Some Brief Notes: On the nature of Differentiable Intelligence and The Pitfalls of a Neural-Symbolic Paradigm in Solving the problem of Blackbox Feature Learning
In our field since the 1980s, we have well understood the potentialities of Neural Nets with differentiable activations and backward learning. As we are all aware this breakthrough, combined with the discovery of automated feature learning through the CNN revolution, set the foundations of deep learning that would then become exponential in the wake of the RELU, the discovery of GPU training and the era of deep RL.
As such, we now know the potential of a paradigm that includes deeper differentiable learning, and we have understood these potentialities across a range of fields now-Transformers, Deep RL, Deep Tabular Learning, Neural ODE learning, etc. Now, at the same time, I have heard much talk about the Neural Symbolic paradigm as some kind of potential fix to the blackbox problem that results when representation learning is non-explicit, however in this piece I intend to pour cold water on this idea.
I think the large problem we have in attempting to use NeSys to solve the blackbox problem is that we must change the way feature learning works, otherwise we have essentially just stuck some code to a weighted matrix and hope that it will do something - it will not. The blackbox problem is an unavoidable element of our field's greatest breakthroughs. The data the modern AI deals with and sees is far too large or massive for any number of explicit feature engineering, and the moment we hand back the feature learning to human labeling, we immediately lose the greatest power of deep AI, that they will learn predictive representations alien to the human eye, and yet by the same token immensely accurate. A mistake many are prone to making is the assumption that AI's greatness lies in the ability to conduct a predictive data analysis on elements much faster than a human. In many ways, this is hardly the major advantage - the major advantage is that they often learn representations from data that are more predictively accurate than the features a human sees.
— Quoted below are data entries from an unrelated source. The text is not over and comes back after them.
(** * image_to_webp: sizing, per-image pipeline and batch policy

    A shallow embedding of [src/image_to_webp.py].

    - Python [int] is [Z]; Python [float] is IEEE-754 binary64, taken from
      the Standard Library's executable specification [SpecFloat]
      (precision 53, emax 1024), so that [/], [*], [round], [min] on floats
      behave as CPython's do, overflow errors included.
    - Exceptions are an explicit [result] type.
    - Pillow is an external collaborator: its calls are the fields of a
      record [PIL], about which nothing is assumed.
    - The output directory is a finite map from file names to contents;
      standard output and standard error are a list of printed lines.
    - [main] is modelled from the namespace [parse_args] returns;
      [is_dir], [mkdir], [iterdir], [exists] and [print] do not raise;
      paths are POSIX paths, ordered as their names are. *)

From Stdlib Require Import ZArith Lia Bool List Ascii String.
From Stdlib Require Import SpecFloat.
From stdpp Require Import base strings gmap list sorting.

Local Open Scope Z_scope.

(** ** Exceptions *)

Inductive PyError :=
| ZeroDivisionError
| OverflowError
| ValueError
| PILError (msg : string).

Inductive result (A : Type) :=
| Ok (a : A)
| Raise (e : PyError).
Arguments Ok {A} a.
Arguments Raise {A} e.

Definition rbind {A B} (r : result A) (k : A -> result B) : result B :=
  match r with
  | Ok a => k a
  | Raise e => Raise e
  end.

Notation "x <-? r ;; k" := (rbind r (fun x => k))
  (at level 100, r at next level, right associativity).
(** X12 for thirty files: page 4 and page 0 are empty, page -1 shows
    the names 7 to 18 of the listing, page -2 the first six, page -3
    nothing. *)
Lemma pages_out_of_range_witness :
  ImageHost.paginated_files HostCases.thirty_files 4 = [] /\
  ImageHost.paginated_files HostCases.thirty_files 0 = [] /\
  ImageHost.paginated_files HostCases.thirty_files (-1)
  = firstn 12 (skipn 6 HostCases.thirty_files) /\
  List.length (ImageHost.paginated_files HostCases.thirty_files (-2))
  = 6%nat /\
  ImageHost.paginated_files HostCases.thirty_files (-2)
  = firstn 6 HostCases.thirty_files /\
  ImageHost.paginated_files HostCases.thirty_files (-3) = [].
Proof.
  split; [|split; [|split; [|split; [|split]]]].
  - apply (proj1 (pages_out_of_range HostCases.thirty_files 4)).
    right. vm_compute. reflexivity.
  - apply (proj1 (pages_out_of_range HostCases.thirty_files 0)).
    left. reflexivity.
  - apply (proj1 (proj2 (proj2 (pages_out_of_range HostCases.thirty_files
                                  (-1))))).
    + reflexivity.
    + vm_compute. discriminate.
  - rewrite (proj2 (proj1 (proj2 (pages_out_of_range HostCases.thirty_files
                                    (-2))) eq_refl)).
    reflexivity.
  - rewrite (proj1 (proj1 (proj2 (pages_out_of_range HostCases.thirty_files
                                    (-2))) eq_refl)).
    vm_compute. reflexivity.
  - apply (proj2 (proj2 (proj2 (pages_out_of_range HostCases.thirty_files
                                  (-3))))).
    + reflexivity.
    + vm_compute. discriminate.
Defined.

(** X13 for page 5 of 10. *)
Lemma page_bar_shows_where_you_are_witness :
  ImageHost.pagination 5 10
  = [ImageHost.Previous 4; ImageHost.Link 1; ImageHost.Gap;
     ImageHost.Link 4; ImageHost.Current 5; ImageHost.Link 6;
     ImageHost.Gap; ImageHost.Link 10; ImageHost.Next 6] /\
  filter ImageHost.is_current (ImageHost.pagination 5 10)
  = [ImageHost.Current 5] /\
  In (ImageHost.Link 10) (ImageHost.pagination 5 10).
Proof.
  split; [reflexivity|].
  assert (H : 1 <= 5 <= 10) by lia.
  destruct (page_bar_shows_where_you_are 5 10 H) as (Hcur & _ & Hlink & _).
  split; [exact Hcur|].
  apply Hlink; lia.
Defined.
In this regard, the Symbolic paradigm has a great trouble in doing anything to fix this state of affairs, does it not? There seems to be no obvious elements whereupon the hardcoded rules of the Symbolic paradigm aids us in solving the blackbox issue, as the perceptron learning of the neural net is still vast and equally as difficult to gauge. Consider the data-space a neural net can traverse, it is as one knows, rather large. Now consider the data-space a symbolic system can traverse. It is much smaller, right? As such consider here the problem: how can the symbolic process keep up with the space the neural process can handle? There is no doubt a useful application in this combination, to a degree that one can imagine a symbolic network reasoning on the outputs of a neural net - but in no way does this do anything to solve the blackbox problem. Because although the symbolic process will reason onto the outputs of the neural net, it will not understand why the neural net outputted what it did.
In addition, another issue one would have to solve is if we attempt to make Neural nets themselves logical (Differentiable Logic Gates for example) or if the idea is to combine both Symbolic and Neural AI themselves. The issue in the first instance is what we potentially lose in representation learning by making the differentiation boolean, and in the second instance the problem is the communication problem - how do we get both systems to “talk” to each other in a sufficient way.
Neural-Symbolic AI has potential to be another tool in the vast toolkit of the ML Engineer, it however does not provide an immediate solution to a problem that might genuinely be impossible to solve if we are unwilling to give up the greatest asset this field has attained - the deep learning of representations.